From a 21st-century perspective, 19th-century opera is a contrivance in any case; even some of the more successful ones seem stilted when seen through modern eyes. This one wreaks several variations on the theme of the wealthy aristocrat testing the love of his sweethearts, which seemed an entirely superfluous activity in this production in any case. The count Asdrubale (Richard Ollarsaba, who did well in “L’Opera Seria” here last year, evoking a young Ruggero Raimondi in looks and manner, with a meltingly smooth bass-baritone) and the marquess Clarice (Zoie Reams, with a thick, warm mezzo-soprano and clean coloratura) were clearly the people of most substance onstage. They were supported by their friend Giocondo, the tenor Alasdair Kent, who offered some remarkable old-style vocal pyrotechnics in the form of a device called messa di voce, which involves swelling a note from gentle near-silence to full-throated trumpeting.
Asdrubale isn’t sure whether people love him for his money, and he doesn’t trust anyone. Meeker’s madcap production — with Erhard Rom’s simple but effective sets of rotating wall units able to conceal a character when necessary, painted matte green on one side and with tableaux of period painting on the other — helped make this scenario antic rather than merely tiresome. There are two silly female figures (Summer Hassan, as Fulvia, had a strong, slightly edgy soprano) and two foolish men, one a poet (the baritone Shea Owens was an audience favorite) whose aria “Missipipi, pipi, pipi” is one of the familiar features of this generally little-known opera) and one a journalist and thus, obviously, a villain (Kihun Yoon is a baritone with a powerful dark voice of remarkable size, working visibly and commendably hard on finesse and control in more quiet passages). There is also an obligatory hunt/storm scene with music that foreshadows Rossini’s subsequent effort in “The Barber of Seville,” which in Meeker’s staging got belly laughs from the audience as animals and people crossed the stage in exaggerated slapstick poses.
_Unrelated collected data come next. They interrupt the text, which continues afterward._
(* ===== verification/Base64.v ===== *)
(** * The base64 codecs of token.hpp and websocket.hpp

    Both encoders run the same loop over an [int] accumulator [val] and a bit
    counter [bits]; they differ in the alphabet and in the '=' padding.  The
    accumulator is never masked by the code, so it wraps modulo 2^32: [s32].
    The main result is that the url decoder inverts the url encoder. *)
From S2P Require Import Prelude CppString CppNum.

Local Open Scope Z_scope.

Definition alphabet_url : string :=
  "ABCDEFGHIJKLMNOPQRSTUVWXYZabcdefghijklmnopqrstuvwxyz0123456789-_".
Definition alphabet_std : string :=
  "ABCDEFGHIJKLMNOPQRSTUVWXYZabcdefghijklmnopqrstuvwxyz0123456789+/".

(** [t[i]] for an index already masked with 0x3F. *)
Definition tbl (t : string) (i : Z) : ascii := default (chr 0) (s_at t (Z.to_nat i)).
Definition sextet (val bits : Z) : Z := Z.land (Z.shiftr val bits) 63.

(** [while (bits >= 0) { out.push_back(t[(val >> bits) & 0x3F]); bits -= 6; }];
    [bits] is at most 7 on entry, so two iterations are enough. *)
Fixpoint emit (fuel : nat) (t : string) (val bits : Z) : string * Z :=
  if 0 <=? bits then
    match fuel with
    | O => ("", bits)
    | S fuel => let '(o, b) := emit fuel t val (bits - 6) in (String (tbl t (sextet val bits)) o, b)
    end
  else ("", bits).

(** The loop over the input bytes and the final partial sextet. *)
Fixpoint enc_loop (t : string) (val bits : Z) (s : string) : string :=
  match s with
  | "" =>
      if -6 <? bits then str1 (tbl t (sextet (s32 (Z.shiftl val 8)) (bits + 8))) else ""
  | String c s' =>
      let val := s32 (Z.shiftl val 8) + byte_of c in
      let '(o, bits) := emit 2 t val (bits + 8) in
      o +:+ enc_loop t val bits s'
  end.

Definition b64url_encode (s : string) : string := enc_loop alphabet_url 0 (-6) s.

(** [while (out.size() % 4) out.push_back('=')]. *)
Fixpoint pad4 (fuel : nat) (o : string) : string :=
  match fuel with
  | O => o
  | S fuel => if (len o mod 4 =? 0)%nat then o else pad4 fuel (o +:+ "=")
  end.
Definition base64 (s : string) : string := pad4 3 (enc_loop alphabet_std 0 (-6) s).

Definition b64url_val (c : ascii) : Z :=
  if in_range "A" "Z" c then byte_of c - byte_of "A"
  else if in_range "a" "z" c then byte_of c - byte_of "a" + 26
  else if in_range "0" "9" c then byte_of c - byte_of "0" + 52
  else if is_char "-" c then 62
  else if is_char "_" c then 63
  else -1.

Fixpoint dec_loop (val bits : Z) (s : string) : string :=
  match s with
  | "" => ""
  | String c s' =>
      let d := b64url_val c in
      if d <? 0 then dec_loop val bits s'
      else
        let val := s32 (Z.shiftl val 6) + d in
        let bits := bits + 6 in
        if 0 <=? bits
        then String (chr (Z.land (Z.shiftr val bits) 255)) (dec_loop val (bits - 8) s')
        else dec_loop val bits s'
  end.
Definition b64url_decode (s : string) : string := dec_loop 0 (-8) s.

(** ** Facts about the accumulator *)
Ltac Zify.zify_post_hook ::= Z.to_euclidean_division_equations.

Lemma s32_mod_small z n : 0 <= n <= 32 -> s32 z mod 2 ^ n = z mod 2 ^ n.
Proof.
  intros Hn. assert (Hd : (2 ^ n | 2 ^ 32)).
  { exists (2 ^ (32 - n)). rewrite <- Z.pow_add_r by lia. f_equal. lia. }
  rewrite <- (Z.mod_mod_divide (s32 z) _ _ Hd), s32_mod. by apply Z.mod_mod_divide.
Qed.

Lemma acc8 v c : 0 <= c < 256 -> (s32 (Z.shiftl v 8) + c) mod 2 ^ 16 = (v mod 2 ^ 8) * 2 ^ 8 + c.
Proof.
  intros Hc. rewrite Z.add_mod, s32_mod_small, Z.shiftl_mul_pow2 by lia.
  change (2 ^ 8) with 256. change (2 ^ 16) with 65536. lia.
Qed.

Lemma acc8_low v c : 0 <= c < 256 -> (s32 (Z.shiftl v 8) + c) mod 2 ^ 8 = c.
Proof.
  intros Hc. pose proof (acc8 v c Hc) as H.
  change (2 ^ 8) with 256 in *. change (2 ^ 16) with 65536 in *. lia.
Qed.

Lemma acc6 v d : 0 <= d < 64 -> (s32 (Z.shiftl v 6) + d) mod 2 ^ 12 = (v mod 2 ^ 6) * 2 ^ 6 + d.
Proof.
  intros Hc. rewrite Z.add_mod, s32_mod_small, Z.shiftl_mul_pow2 by lia.
  change (2 ^ 6) with 64. change (2 ^ 12) with 4096. lia.
Qed.

Lemma acc6_low v d : 0 <= d < 64 -> (s32 (Z.shiftl v 6) + d) mod 2 ^ 6 = d.
Proof.
  intros Hc. pose proof (acc6 v d Hc) as H.
  change (2 ^ 6) with 64 in *. change (2 ^ 12) with 4096 in *. lia.
Qed.

Lemma land_shiftr_mod v k w n :
  0 <= k -> 0 <= w -> k + w <= n ->
  Z.land (Z.shiftr v k) (Z.ones w) = (v mod 2 ^ n) / 2 ^ k mod 2 ^ w.
Proof.
  intros. rewrite Z.land_ones, Z.shiftr_div_pow2 by lia.
  apply Z.bits_inj'. intros i Hi.
  destruct (decide (i < w)).
  - rewrite !Z.mod_pow2_bits_low, !Z.div_pow2_bits, Z.mod_pow2_bits_low by lia. done.
  - rewrite !Z.mod_pow2_bits_high by lia. done.
Qed.

Lemma sextet_mod v k : 0 <= k <= 10 -> sextet v k = (v mod 2 ^ 16) / 2 ^ k mod 64.
Proof. intros. apply (land_shiftr_mod v k 6 16); lia. Qed.
Lemma octet_mod v k : 0 <= k <= 4 -> Z.land (Z.shiftr v k) 255 = (v mod 2 ^ 12) / 2 ^ k mod 256.
Proof. intros. apply (land_shiftr_mod v k 8 12); lia. Qed.

Lemma sextet_bound v k : 0 <= sextet v k < 64.
Proof. unfold sextet. change 63 with (Z.ones 6). rewrite Z.land_ones by lia. lia. Qed.

(** ** The alphabet *)
Lemma alphabet_inverse :
  forallb (fun i => b64url_val (tbl alphabet_url (Z.of_nat i)) =? Z.of_nat i) (seq 0 64) = true.
Proof. vm_compute. reflexivity. Qed.

Lemma b64url_val_tbl i : 0 <= i < 64 -> b64url_val (tbl alphabet_url i) = i.
Proof.
  intros Hi. pose proof alphabet_inverse as H. rewrite forallb_forall in H.
  specialize (H (Z.to_nat i)). rewrite Z2Nat.id in H by lia.
  apply Z.eqb_eq, H, in_seq. lia.
Qed.

(** ** One group of bytes *)
Lemma emit_one t v k : 0 <= k < 6 -> emit 2 t v k = (str1 (tbl t (sextet v k)), k - 6).
Proof.
  intros. cbn [emit]. replace (0 <=? k) with true by (symmetry; apply Z.leb_le; lia).
  replace (0 <=? k - 6) with false by (symmetry; apply Z.leb_gt; lia). done.
Qed.
Lemma emit_two t v :
  emit 2 t v 6 = (String (tbl t (sextet v 6)) (str1 (tbl t (sextet v 0))), -6).
Proof. reflexivity. Qed.

Lemma dec_step val bits i s :
  0 <= i < 64 ->
  dec_loop val bits (String (tbl alphabet_url i) s) =
  let val := s32 (Z.shiftl val 6) + i in
  if 0 <=? bits + 6
  then String (chr (Z.land (Z.shiftr val (bits + 6)) 255)) (dec_loop val (bits + 6 - 8) s)
  else dec_loop val (bits + 6) s.
Proof.
  intros Hi. cbn [dec_loop]. rewrite b64url_val_tbl by done.
  by replace (i <? 0) with false by (symmetry; apply Z.ltb_ge; lia).
Qed.

(** Run the decoder over known alphabet characters; the bit counter is closed. *)
Ltac dec_run :=
  repeat (rewrite dec_step by done; cbv zeta;
    repeat match goal with
    | |- context [0 <=? ?k] =>
        let b := eval vm_compute in (0 <=? k) in change (0 <=? k) with b; cbn [negb]
    | |- context [dec_loop _ (?x + ?y) _] =>
        let k := eval vm_compute in (x + y) in change (x + y) with k
    | |- context [dec_loop _ (?x - ?y) _] =>
        let k := eval vm_compute in (x - y) in change (x - y) with k
    | |- context [Z.shiftr _ (?x + ?y)] =>
        let k := eval vm_compute in (x + y) in change (x + y) with k
    end).

(** The three-byte group a, b, c is four sextets; the decoder turns them back. *)
Definition sx1 (a : Z) : Z := a / 4.
Definition sx2 (a b : Z) : Z := (a mod 4) * 16 + b / 16.
Definition sx3 (b c : Z) : Z := (b mod 16) * 4 + c / 64.
Definition sx4 (c : Z) : Z := c mod 64.

Definition quad (t : string) (a b c : Z) (s : string) : string :=
  String (tbl t (sx1 a)) (String (tbl t (sx2 a b)) (String (tbl t (sx3 b c)) (String (tbl t (sx4 c)) s))).

Lemma enc_triple t v ca cb cc s :
  let v3 := s32 (Z.shiftl (s32 (Z.shiftl (s32 (Z.shiftl v 8) + byte_of ca) 8) + byte_of cb) 8)
            + byte_of cc in
  enc_loop t v (-6) (String ca (String cb (String cc s)))
  = quad t (byte_of ca) (byte_of cb) (byte_of cc) (enc_loop t v3 (-6) s).
Proof.
  pose proof (byte_of_bound ca). pose proof (byte_of_bound cb). pose proof (byte_of_bound cc).
  cbn [enc_loop]. change (-6 + 8) with 2. rewrite emit_one by lia.
  change (2 - 6 + 8) with 4. rewrite emit_one by lia.
  change (4 - 6 + 8) with 6. rewrite emit_two. cbn [fst snd].
  unfold quad, str1. rewrite !s_app_cons, !s_app_nil_l.
  rewrite !sextet_mod, !acc8, !acc8_low by lia.
  change (2 ^ 8) with 256. change (2 ^ 4) with 16. change (2 ^ 6) with 64. change (2 ^ 0) with 1.
  change (2 ^ 2) with 4.
  do 4 (apply (f_equal2 String); [apply (f_equal (tbl t)); unfold sx1, sx2, sx3, sx4; lia|]).
  done.
Qed.

Lemma sx_bounds a b c :
  0 <= a < 256 -> 0 <= b < 256 -> 0 <= c < 256 ->
  0 <= sx1 a < 64 /\ 0 <= sx2 a b < 64 /\ 0 <= sx3 b c < 64 /\ 0 <= sx4 c < 64.
Proof. unfold sx1, sx2, sx3, sx4. lia. Qed.

Lemma dec_quad v ca cb cc s :
  exists v', dec_loop v (-8) (quad alphabet_url (byte_of ca) (byte_of cb) (byte_of cc) s)
  = String ca (String cb (String cc (dec_loop v' (-8) s))).
Proof.
  pose proof (byte_of_bound ca) as Ha. pose proof (byte_of_bound cb) as Hb.
  pose proof (byte_of_bound cc) as Hc.
  destruct (sx_bounds _ _ _ Ha Hb Hc) as (?&?&?&?).
  unfold quad. dec_run.
  eexists. rewrite !octet_mod, !acc6, !acc6_low by lia.
  change (2 ^ 6) with 64. change (2 ^ 4) with 16. change (2 ^ 2) with 4. change (2 ^ 0) with 1.
  do 3 (apply (f_equal2 String); [apply (inj byte_of); rewrite byte_of_chr_small by lia;
                                  unfold sx1, sx2, sx3, sx4; lia|]). done.
Qed.

(** The one- and two-byte tails. *)
Lemma enc_tail1 t v ca :
  enc_loop t v (-6) (String ca "")
  = String (tbl t (sx1 (byte_of ca))) (str1 (tbl t (sx2 (byte_of ca) 0))).
Proof.
  pose proof (byte_of_bound ca). cbn [enc_loop].
  change (-6 + 8) with 2. rewrite emit_one by lia. change (-6 <? 2 - 6) with true. cbn [negb].
  change (2 - 6 + 8) with 4. unfold str1. rewrite s_app_cons, s_app_nil_l.
  pose proof (acc8 (s32 (Z.shiftl v 8) + byte_of ca) 0 ltac:(lia)) as E.
  rewrite Z.add_0_r in E. rewrite !sextet_mod, E, acc8, acc8_low by lia.
  change (2 ^ 8) with 256. change (2 ^ 4) with 16. change (2 ^ 2) with 4.
  do 2 (apply (f_equal2 String); [apply (f_equal (tbl t)); unfold sx1, sx2; lia|]). done.
Qed.

Lemma enc_tail2 t v ca cb :
  enc_loop t v (-6) (String ca (String cb ""))
  = String (tbl t (sx1 (byte_of ca))) (String (tbl t (sx2 (byte_of ca) (byte_of cb)))
      (str1 (tbl t (sx3 (byte_of cb) 0)))).
Proof.
  pose proof (byte_of_bound ca). pose proof (byte_of_bound cb). cbn [enc_loop].
  change (-6 + 8) with 2. rewrite emit_one by lia.
  change (2 - 6 + 8) with 4. rewrite emit_one by lia. change (-6 <? 4 - 6) with true. cbn [negb].
  change (4 - 6 + 8) with 6. unfold str1. rewrite !s_app_cons, !s_app_nil_l.
  pose proof (acc8 (s32 (Z.shiftl (s32 (Z.shiftl v 8) + byte_of ca) 8) + byte_of cb) 0
    ltac:(lia)) as E.
  rewrite Z.add_0_r in E. rewrite !sextet_mod, E, !acc8, !acc8_low by lia.
  change (2 ^ 8) with 256. change (2 ^ 4) with 16. change (2 ^ 2) with 4. change (2 ^ 6) with 64.
  do 3 (apply (f_equal2 String); [apply (f_equal (tbl t)); unfold sx1, sx2, sx3; lia|]). done.
Qed.

Lemma dec_tail1 v ca :
  dec_loop v (-8) (String (tbl alphabet_url (sx1 (byte_of ca)))
                     (str1 (tbl alphabet_url (sx2 (byte_of ca) 0)))) = str1 ca.
Proof.
  pose proof (byte_of_bound ca) as Ha. destruct (sx_bounds _ 0 0 Ha ltac:(lia) ltac:(lia)) as (?&?&_).
  unfold str1. dec_run. cbn [dec_loop]. rewrite octet_mod, acc6, acc6_low by lia.
  change (2 ^ 6) with 64. change (2 ^ 4) with 16.
  f_equal. apply (inj byte_of). rewrite byte_of_chr_small by lia. unfold sx1, sx2. lia.
Qed.

Lemma dec_tail2 v ca cb :
  dec_loop v (-8) (String (tbl alphabet_url (sx1 (byte_of ca)))
     (String (tbl alphabet_url (sx2 (byte_of ca) (byte_of cb)))
        (str1 (tbl alphabet_url (sx3 (byte_of cb) 0))))) = String ca (str1 cb).
Proof.
  pose proof (byte_of_bound ca) as Ha. pose proof (byte_of_bound cb) as Hb.
  destruct (sx_bounds _ _ 0 Ha Hb ltac:(lia)) as (?&?&?&_).
  unfold str1. dec_run. cbn [dec_loop]. rewrite !octet_mod, !acc6, !acc6_low by lia.
  change (2 ^ 6) with 64. change (2 ^ 4) with 16. change (2 ^ 2) with 4.
  do 2 (apply (f_equal2 String); [apply (inj byte_of); rewrite byte_of_chr_small by lia;
                                  unfold sx1, sx2, sx3; lia|]). done.
Qed.

Lemma b64_roundtrip_from n : forall s v w,
  (len s <= n)%nat -> dec_loop w (-8) (enc_loop alphabet_url v (-6) s) = s.
Proof.
  induction n as [n IH] using lt_wf_ind. intros s v w Hn.
  destruct s as [|ca [|cb [|cc s]]].
  - reflexivity.
  - rewrite enc_tail1. apply dec_tail1.
  - rewrite enc_tail2. apply dec_tail2.
  - rewrite enc_triple. cbv zeta.
    match goal with |- context [enc_loop _ ?v3 _ s] => set (rest := enc_loop _ v3 (-6) s) end.
    destruct (dec_quad w ca cb cc rest) as [w' ->]. subst rest.
    cbn in Hn. rewrite (IH (n - 3)%nat); [done|lia|lia].
Qed.

Lemma b64url_roundtrip s : b64url_decode (b64url_encode s) = s.
Proof. by apply (b64_roundtrip_from (len s)). Qed.

(** ** The characters an encoding uses *)
Definition is_b64url (c : ascii) : bool := 0 <=? b64url_val c.

Lemma tbl_is_b64url v k : is_b64url (tbl alphabet_url (sextet v k)) = true.
Proof.
  unfold is_b64url. apply Z.leb_le. pose proof (sextet_bound v k).
  rewrite b64url_val_tbl; lia.
Qed.

Lemma emit_chars fuel v k : s_all is_b64url (emit fuel alphabet_url v k).1.
Proof.
  revert k; induction fuel as [|fuel IH]; intros k; cbn [emit]; destruct (0 <=? k); try done.
  specialize (IH (k - 6)). destruct (emit fuel _ v (k - 6)) as [o b]. cbn in *.
  apply s_all_cons. split; [apply tbl_is_b64url|done].
Qed.

Lemma b64url_encode_chars s : s_all is_b64url (b64url_encode s).
Proof.
  unfold b64url_encode. generalize (-6) as k, 0 as v.
  induction s as [|c s IH]; intros k v; cbn [enc_loop].
  - destruct (-6 <? k); [|done]. apply s_all_cons. split; [apply tbl_is_b64url|done].
  - pose proof (emit_chars 2 (s32 (Z.shiftl v 8) + byte_of c) (k + 8)) as H.
    destruct (emit 2 _ _ (k + 8)) as [o b]. apply s_all_app. split; [done|apply IH].
Qed.

Lemma b64url_no_dot s : no_chr "." (b64url_encode s).
Proof.
  intros H. pose proof (b64url_encode_chars s) as Hc. unfold s_all in Hc.
  rewrite Forall_forall in Hc. by apply Hc in H.
Qed.

Example base64_rfc : base64 "light w" = "bGlnaHQgdw==".
Proof. vm_compute. reflexivity. Qed.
Made up of artists from the company’s studio program, aspiring soloists all, the chorus was more vivid, present and loud than most opera choruses, which became another endearing feature in a small-scale production with outsized flair. And the whole thing was given added buoyancy by the conducting of Antony Walker, the artistic director of Washington Concert Opera and a known bel canto specialist. You couldn’t see him in the Wolf Trap pit, but you could practically feel him bouncing on his feet.
There are two more performances on Wednesday and Saturday.